Spatial arrangement of intra-nucleolar rDNA chromatin in amplified Xenopus oocyte nucleoli: structural changes precede the onset of rDNA transcription.

Amphibian oocyte nucleoli are a particular suited object for research on nucleolar chromatin organization. By selective rDNA amplification each pachytene oocyte nucleus accumulates 30 pg of extrachromosomal rDNA, this amount corresponds to 2 million rDNA copies. Following the selective amplification stage, the amplified gene copies are finally distributed within more than thousand extrachromosomal nucleoli per individual oocyte nucleus. The aim of the present study was first to obtain a precise documentation of the fate of amplified rDNA during early Xenopus oogenesis until the final functional integration of these copies into individual oocyte nucleoli, and, second, a close correlation of the structural data with determination of rDNA transcription rates by S1 transcript analysis for the subsequent stages of oocyte differentiation.
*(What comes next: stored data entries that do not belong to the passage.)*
(* ===== verification/Dicts.v ===== *)
(** * Dictionaries

    What lookups see of updates, filters and well-formed values: the facts
    about insertion-ordered dictionaries the components share. *)

From S2P Require Import Prelude PyStr Jcs.

Lemma dict_get_set k k' v d :
  dict_get k (dict_set k' v d) = if bool_decide (k = k') then Some v else dict_get k d.
Proof.
  induction d as [|[k1 v1] d IH]; simpl; [by destruct (bool_decide (k = k'))|].
  destruct (decide (k' = k1)) as [->|Hne].
  - rewrite bool_decide_eq_true_2 by done. simpl. by destruct (bool_decide (k = k1)).
  - rewrite (bool_decide_eq_false_2 (k' = k1)) by done. simpl. rewrite IH.
    case_bool_decide; [subst|done]. by rewrite bool_decide_eq_false_2.
Qed.

Lemma dict_get_update k d e :
  NoDup (keys e) →
  dict_get k (dict_update d e) = match dict_get k e with Some v => Some v | None => dict_get k d end.
Proof.
  unfold dict_update. revert d. induction e as [|[k' v'] e IH]; intros d Hn; simpl; [done|].
  apply NoDup_cons in Hn as [Hk Hn]. rewrite IH, dict_get_set by done.
  destruct (decide (k = k')) as [->|Hne].
  - rewrite bool_decide_eq_true_2 by done.
    assert (dict_get k' e = None) as ->; [|done].
    destruct (dict_get k' e) as [v|] eqn:E; [|done]. apply dict_get_in in E; [|done].
    destruct Hk. by apply (list_elem_of_fmap_2' fst _ (k', v)).
  - by rewrite bool_decide_eq_false_2.
Qed.

Lemma dict_get_filter k p d :
  dict_get k (dict_filter p d) = if p k then dict_get k d else None.
Proof.
  unfold dict_filter. induction d as [|[k' v] d IH]; simpl; [by destruct (p k)|].
  destruct (decide (k = k')) as [->|Hne].
  - rewrite (bool_decide_eq_true_2 (k' = k')) by done.
    destruct (p k') eqn:E; [simpl; by rewrite bool_decide_eq_true_2|]. by rewrite IH.
  - rewrite (bool_decide_eq_false_2 (k = k')) by done.
    destruct (p k') eqn:E; simpl; [by rewrite bool_decide_eq_false_2|]. done.
Qed.

Lemma dict_filter_set q k v d : q k = false → dict_filter q (dict_set k v d) = dict_filter q d.
Proof.
  intros Hq. unfold dict_filter. induction d as [|[k' v'] d IH]; simpl; [by rewrite Hq|].
  case_bool_decide; subst; simpl; [by rewrite Hq|]. by rewrite IH.
Qed.

Lemma dict_get_app k d e :
  dict_get k (d ++ e) = match dict_get k d with Some v => Some v | None => dict_get k e end.
Proof. induction d as [|[k' v] d IH]; simpl; [done|]. by case_bool_decide. Qed.

Lemma dict_get_none k d : dict_get k d = None ↔ k ∉ keys d.
Proof.
  induction d as [|[k' v] d IH]; simpl; [split; [intros _; apply not_elem_of_nil|intros _; reflexivity]|].
  rewrite not_elem_of_cons. case_bool_decide; naive_solver.
Qed.

Lemma keys_set k v d : keys (dict_set k v d) = if bool_decide (k ∈ keys d) then keys d else keys d ++ [k].
Proof.
  induction d as [|[k' v'] d IH]; simpl; [done|].
  destruct (decide (k = k')) as [->|Hne].
  - rewrite !bool_decide_eq_true_2 by set_solver. done.
  - rewrite bool_decide_eq_false_2 by done. simpl. rewrite IH.
    destruct (decide (k ∈ keys d)); [rewrite !bool_decide_eq_true_2 by set_solver|
      rewrite !bool_decide_eq_false_2 by set_solver]; done.
Qed.

Lemma keys_set_NoDup k v d : NoDup (keys d) → NoDup (keys (dict_set k v d)).
Proof.
  intros Hd. rewrite keys_set. case_bool_decide; [done|]. apply NoDup_app. split_and!; [done| |].
  - intros x Hx ->%list_elem_of_singleton. done.
  - apply NoDup_singleton.
Qed.

Lemma keys_filter p d : keys (dict_filter p d) = List.filter p (keys d).
Proof.
  unfold dict_filter. induction d as [|[k v] d IH]; simpl; [done|].
  destruct (p k); simpl; by rewrite IH.
Qed.

Lemma NoDup_filter_list {A} (p : A → bool) l : NoDup l → NoDup (List.filter p l).
Proof.
  induction 1 as [|a l Ha _ IH]; simpl; [constructor|]. destruct (p a); [|done].
  constructor; [|done]. rewrite list_elem_of_In, filter_In, <-list_elem_of_In. naive_solver.
Qed.

(** ** Well-formed values *)

Definition wf_str (s : pystr) : Prop := Forall is_codepoint s ∧ existsb is_surrogate s = false.

Lemma well_formed_str s : well_formed (JStr s) ↔ wf_str s.
Proof.
  unfold well_formed, wf_str. simpl. rewrite codepointb_Forall, negb_true_iff. done.
Qed.

Lemma wf_str_ascii s : Forall (λ c, is_ascii c = true) s → wf_str s.
Proof.
  intros Hs. split.
  - eapply Forall_impl; [exact Hs|]. unfold is_ascii, is_codepoint. intros c Hc. bool_prop. lia.
  - apply existsb_false_Forall. eapply Forall_impl; [exact Hs|]. unfold is_ascii, is_surrogate. intros c Hc.
    bool_prop. apply andb_false_iff. rewrite !Z.leb_gt. lia.
Qed.

Lemma well_formed_entries d :
  well_formed (JDict d) ↔ Forall (λ kv, wf_str kv.1 ∧ well_formed kv.2) d ∧ NoDup (keys d).
Proof.
  rewrite well_formed_dict. unfold wf_str. split; intros [Hd Hn]; split; try done;
    (eapply Forall_impl; [exact Hd|]; simpl; tauto).
Qed.

(** The same for [wf_json] alone: what any Python value satisfies. *)
Lemma wf_json_entries d :
  wf_json (JDict d) = true ↔ Forall (λ kv, Forall is_codepoint kv.1 ∧ wf_json kv.2 = true) d ∧ NoDup (keys d).
Proof.
  simpl. rewrite andb_true_iff, forallb_Forall, bool_decide_eq_true.
  assert (Forall (λ kv : pystr * json, forallb codepointb kv.1 && wf_json kv.2 = true) d
    ↔ Forall (λ kv, Forall is_codepoint kv.1 ∧ wf_json kv.2 = true) d) as ->; [|done].
  apply Forall_iff. intros [k v]. simpl. by rewrite andb_true_iff, codepointb_Forall.
Qed.

Lemma wf_json_set k v d :
  wf_json (JDict d) = true → Forall is_codepoint k → wf_json v = true → wf_json (JDict (dict_set k v d)) = true.
Proof.
  rewrite !wf_json_entries. intros [Hd Hn] Hk Hv. split; [|by apply keys_set_NoDup].
  clear Hn. induction Hd as [|[k' v'] d Hkv Hd IH]; simpl; [constructor; [done|constructor]|].
  case_bool_decide; constructor; [|done|done|done]. by destruct Hkv.
Qed.

Lemma wf_json_get k d v : wf_json (JDict d) = true → dict_get k d = Some v → wf_json v = true.
Proof.
  rewrite wf_json_entries. intros [Hd Hn] Hv%dict_get_in; [|done].
  rewrite Forall_forall in Hd. by destruct (Hd _ Hv).
Qed.

Lemma wf_json_filter q d : wf_json (JDict d) = true → wf_json (JDict (dict_filter q d)) = true.
Proof.
  rewrite !wf_json_entries, keys_filter. intros [Hd Hn]. split; [|by apply NoDup_filter_list].
  rewrite Forall_forall in *. intros kv Hin. apply Hd. unfold dict_filter in Hin.
  rewrite list_elem_of_In, filter_In, <-list_elem_of_In in Hin. by destruct Hin.
Qed.

Lemma well_formed_set k v d :
  well_formed (JDict d) → wf_str k → well_formed v → well_formed (JDict (dict_set k v d)).
Proof.
  rewrite !well_formed_entries. intros [Hd Hn] Hk Hv. split; [|by apply keys_set_NoDup].
  clear Hn. induction Hd as [|[k' v'] d Hkv Hd IH]; simpl; [constructor; [done|constructor]|].
  case_bool_decide; constructor; [|done|done|done]. by destruct Hkv.
Qed.

Lemma well_formed_get k d v : well_formed (JDict d) → dict_get k d = Some v → well_formed v.
Proof.
  intros [Hd Hn]%well_formed_entries Hv%dict_get_in; [|done].
  rewrite Forall_forall in Hd. by destruct (Hd _ Hv).
Qed.

Lemma well_formed_filter q d : well_formed (JDict d) → well_formed (JDict (dict_filter q d)).
Proof.
  rewrite !well_formed_entries, keys_filter. intros [Hd Hn]. split; [|by apply NoDup_filter_list].
  rewrite Forall_forall in *. intros kv Hin. apply Hd. unfold dict_filter in Hin.
  rewrite list_elem_of_In, filter_In, <-list_elem_of_In in Hin. by destruct Hin.
Qed.

(** Literal keys and values are well formed. *)
Ltac wf_lit := apply wf_str_ascii, forallb_Forall; vm_compute; reflexivity.

(** Splits the well-formedness of a dictionary written out entry by entry;
    distinctness of literal keys is computed. *)
Ltac wf_dict :=
  apply well_formed_entries; split;
  [repeat (apply Forall_cons_2; [split; cbn [fst snd];
     [first [wf_lit | idtac] | first [apply well_formed_str; first [wf_lit | assumption] | done | idtac]]|]);
   try apply Forall_nil_2
  |try (apply (bool_decide_unpack _); vm_compute; exact I)].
In order to investigate the structural complexity of the intranuclear rDNA translocation process in detail, a confocal laser scan microscope (CLSM) was used, equipped with an external UV-laser. This instrumentation unambiguously allowed (i) the detection of small clusters of rDNA copies and (ii) the precise spatial documentation of the intranuclear position of rDNA clusters in relation to the protein-free pre-nucleolar protein bodies, a specific characteristic of late pachytene/early diplotene amphibian oocyte nuclei. Our results indicate that the major rDNA translocation processes, e.g. the association of rDNA clusters with pre-nucleolar protein bodies, the formation of ribbon-like pre-nucleolar units sensu Van Gansen and Schramm (J. Cell Sci. 10: 339-367, 1972), and, finally, the translocation of fused rDNA units into the interior of pre-nucleolar protein bodies, occur--for the most part--in absence of massive rDNA transcription. As shown by the S1 transcript analysis, the onset of massive rDNA transcription starts concomitantly with an unraveling of the densely packed rDNA clusters into finely dispersed rDNA units, which were shown by CLSM analysis to be distributed throughout the entire nucleolar volume.